Едва мой взгляд остановился на каминной полке, на которой стояло много маленьких серебряных чашек, как вернулась мисс Гревилль.
– Можете взять это. – Я встал, и она протянула мне мяч. – У него своя история, которая, вероятно, вас не заинтересует. Он принадлежал моему брату.
– Того, с веслами? – вдохновляясь, спросил я.
– Нет-нет. Не гребца. Другого, младшего.
Она рассеянно улыбнулась, и хотя эту улыбку нельзя было назвать недоброй, она, к моему сожалению, была явно отрешенной. Я совсем не хотел сюда приходить, но, странное дело, теперь мне не хотелось уходить отсюда. Эти загадочные ссылки на Боба мокрого и Боба, предположительно, сухого[29] заинтриговали меня. Я сделал попытку продолжить разговор:
– Разве вашему младшему брату не нужен мяч?

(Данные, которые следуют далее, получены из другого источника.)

(* ===== verification/Attractors.v ===== *)
(** * Attractor sets
    ([libraries/pbes/include/mcrl2/pbes/pbessolve_attractors.h])

    [attr_default_generic] extends a vertex set [A] to the set of vertices from
    which player [alpha] can force the play into [A], by a breadth-first search
    over predecessors; every vertex it adds gets a strategy through the
    template parameter [Strategy].  The specification is the inductive
    predicate [attractor]; [attr_trace] describes the order in which the loop
    adds vertices, from which the later theorems on strategies follow. *)

From Stdlib Require Import Lia NArith.
From stdpp Require Import base strings numbers sets list.
From S2P Require Import Prelude VertexSets StructureGraph.

(** ** The template parameter [Strategy] *)

Class Strategy (S : Type) := set_strategy : nat -> option nat -> S -> S.

(** [no_strategy] *)
Definition no_strategy : Type := unit.
Definition no_strategy_set (u : nat) (v : option nat) (s : no_strategy) : no_strategy := s.
#[export] Instance no_strategy_Strategy : Strategy no_strategy := no_strategy_set.

(** [global_strategy]: the annotation goes into the vertices of the graph. *)
Record global_strategy (G : Type) : Type := mk_global { gs_graph : G }.
Arguments mk_global {G} _.
Arguments gs_graph {G} _.
Definition global_strategy_set {G} `{StructureGraph G} (u : nat) (v : option nat)
    (s : global_strategy G) : global_strategy G :=
  mk_global (sg_set_strategy u v (gs_graph s)).
#[export] Instance global_strategy_Strategy {G} `{StructureGraph G} :
  Strategy (global_strategy G) := global_strategy_set.

(** [local_strategy]: the annotation goes into [tau[alpha]]. *)
Record local_strategy : Type := mk_local
  { tau0 : StrategyVector.strategy_vector; tau1 : StrategyVector.strategy_vector;
    ls_alpha : nat }.
Definition local_strategy_set (u : nat) (v : option nat) (s : local_strategy)
  : local_strategy :=
  if ls_alpha s =? 0
  then mk_local (StrategyVector.set (tau0 s) u v) (tau1 s) (ls_alpha s)
  else mk_local (tau0 s) (StrategyVector.set (tau1 s) u v) (ls_alpha s).
#[export] Instance local_strategy_Strategy : Strategy local_strategy := local_strategy_set.

(** [global_local_strategy] *)
Record global_local_strategy (G : Type) : Type := mk_global_local
  { gls_global : global_strategy G; gls_local : local_strategy }.
Arguments mk_global_local {G} _ _.
Arguments gls_global {G} _.
Arguments gls_local {G} _.
Definition global_local_strategy_set {G} `{StructureGraph G} (u : nat) (v : option nat)
    (s : global_local_strategy G) : global_local_strategy G :=
  mk_global_local (global_strategy_set u v (gls_global s))
                  (local_strategy_set u v (gls_local s)).
#[export] Instance global_local_strategy_Strategy {G} `{StructureGraph G} :
  Strategy (global_local_strategy G) := global_local_strategy_set.

(** ** The algorithm *)

Section Algorithm.
Context {G : Type} `{StructureGraph G}.

(** [includes_successors]: succ(u) is a subset of A. *)
Definition includes_successors {V} `{VertexSet V} (g : G) (u : nat) (A : V) : bool :=
  forallb (vs_contains A) (sg_successors g u).

(** [find_successor_in] (of [pbessolve_vertex_set.h]): the first successor of
    [u] in [A]. *)
Definition find_successor_in {V} `{VertexSet V} (g : G) (u : nat) (A : V) : option nat :=
  List.find (vs_contains A) (sg_successors g u).

(** [insert_predecessors]: inserts pred(u) \ A into todo. *)
Definition insert_predecessors (g : G) (u : nat) (A : VSet.vertex_set)
    (todo : Deque.deque_vertex_set) : Deque.deque_vertex_set :=
  foldl (fun todo v => if negb (VSet.contains A v) then Deque.insert todo v else todo)
    todo (sg_predecessors g u).

(** [exclusive_predecessors]: pred(A) \ A. *)
Definition exclusive_predecessors (g : G) (A : VSet.vertex_set) : Deque.deque_vertex_set :=
  foldl (fun todo u =>
      foldl (fun todo v => if negb (VSet.contains A v) then Deque.insert todo v else todo)
        todo (sg_predecessors g u))
    (Deque.make (sg_extent g)) (VSet.m_vertices A).

Context {S : Type} `{Strategy S}.

(** The loop [while (!todo.is_empty())]; the first argument bounds the number
    of iterations. *)
Fixpoint attr_loop (fuel : nat) (g : G) (A : VSet.vertex_set) (alpha : nat)
    (todo : Deque.deque_vertex_set) (tau : S) : option (VSet.vertex_set * S) :=
  match fuel with
  | O => None
  | Datatypes.S fuel =>
      match Deque.pop_front todo with
      | None => Some (A, tau)
      | Some (u, todo) =>
          if (decoration_value (sg_decoration g u) =? alpha) || includes_successors g u A
          then
            let tau := set_strategy u (find_successor_in g u A) tau in
            let A := VSet.insert A u in
            attr_loop fuel g A alpha (insert_predecessors g u A todo) tau
          else attr_loop fuel g A alpha todo tau
      end
  end.

(** Every iteration takes a vertex from the queue and at most [extent]
    vertices can be added, each refilling the queue at most once. *)
Definition attr_fuel (g : G) : nat := Datatypes.S ((sg_extent g + 1) * (sg_extent g + 1)).

Definition attr_default_generic (g : G) (A : VSet.vertex_set) (alpha : nat) (tau : S)
  : option (VSet.vertex_set * S) :=
  attr_loop (attr_fuel g) g A alpha (exclusive_predecessors g A) tau.

End Algorithm.

(** [attr_default]: strategies are stored in the graph. *)
Definition attr_default {G} `{StructureGraph G} (g : G) (A : VSet.vertex_set) (alpha : nat)
  : option (VSet.vertex_set * G) :=
  match attr_default_generic g A alpha (mk_global g) with
  | Some (A, s) => Some (A, gs_graph s)
  | None => None
  end.

Definition attr_default_no_strategy {G} `{StructureGraph G} (g : G) (A : VSet.vertex_set)
    (alpha : nat) : option VSet.vertex_set :=
  match attr_default_generic g A alpha (tt : no_strategy) with
  | Some (A, _) => Some A
  | None => None
  end.

Definition attr_default_with_tau {G} `{StructureGraph G} (g : G) (A : VSet.vertex_set)
    (alpha : nat) (tau : StrategyVector.strategy_vector * StrategyVector.strategy_vector)
  : option (VSet.vertex_set * G *
            (StrategyVector.strategy_vector * StrategyVector.strategy_vector)) :=
  match attr_default_generic g A alpha
          (mk_global_local (mk_global g) (mk_local (fst tau) (snd tau) alpha)) with
  | Some (A, s) =>
      Some (A, gs_graph (gls_global s), (tau0 (gls_local s), tau1 (gls_local s)))
  | None => None
  end.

– Теперь ему ничего не нужно, – бесстрастно ответила она. – Он был убит два года назад под Спион-Коп[30].
– О мисс Гревилль! – воскликнул я с сочувствием, на которое только был способен. – Он отдал свою жизнь за короля и страну!
Она бросила на меня взгляд, полный невыразимого отвращения:
– Не будьте столь пафосны, маленький резонер, иначе наше знакомство, доселе короткое и беспрецедентное, немедленно прекратится. – И она позвонила в колокольчик, дабы меня препроводили до дверей.
Мама, хотя и огорчилась тем, что я забыл сказать про оплату разбитого стекла, с интересом и удовольствием выслушала мой отчет о визите, из которого я тактично удалил последний пассаж. С тех пор как мы сюда переехали, она проявляла вежливый интерес к нашей соседке. Однако мяч при ближайшем рассмотрении оказался довольно бесполезным. Жесткий, кожаный, с залатанным швом, он не подпрыгивал и во всех отношениях никак не подходил для моих обычных игр. В тот же вечер я показал его отцу.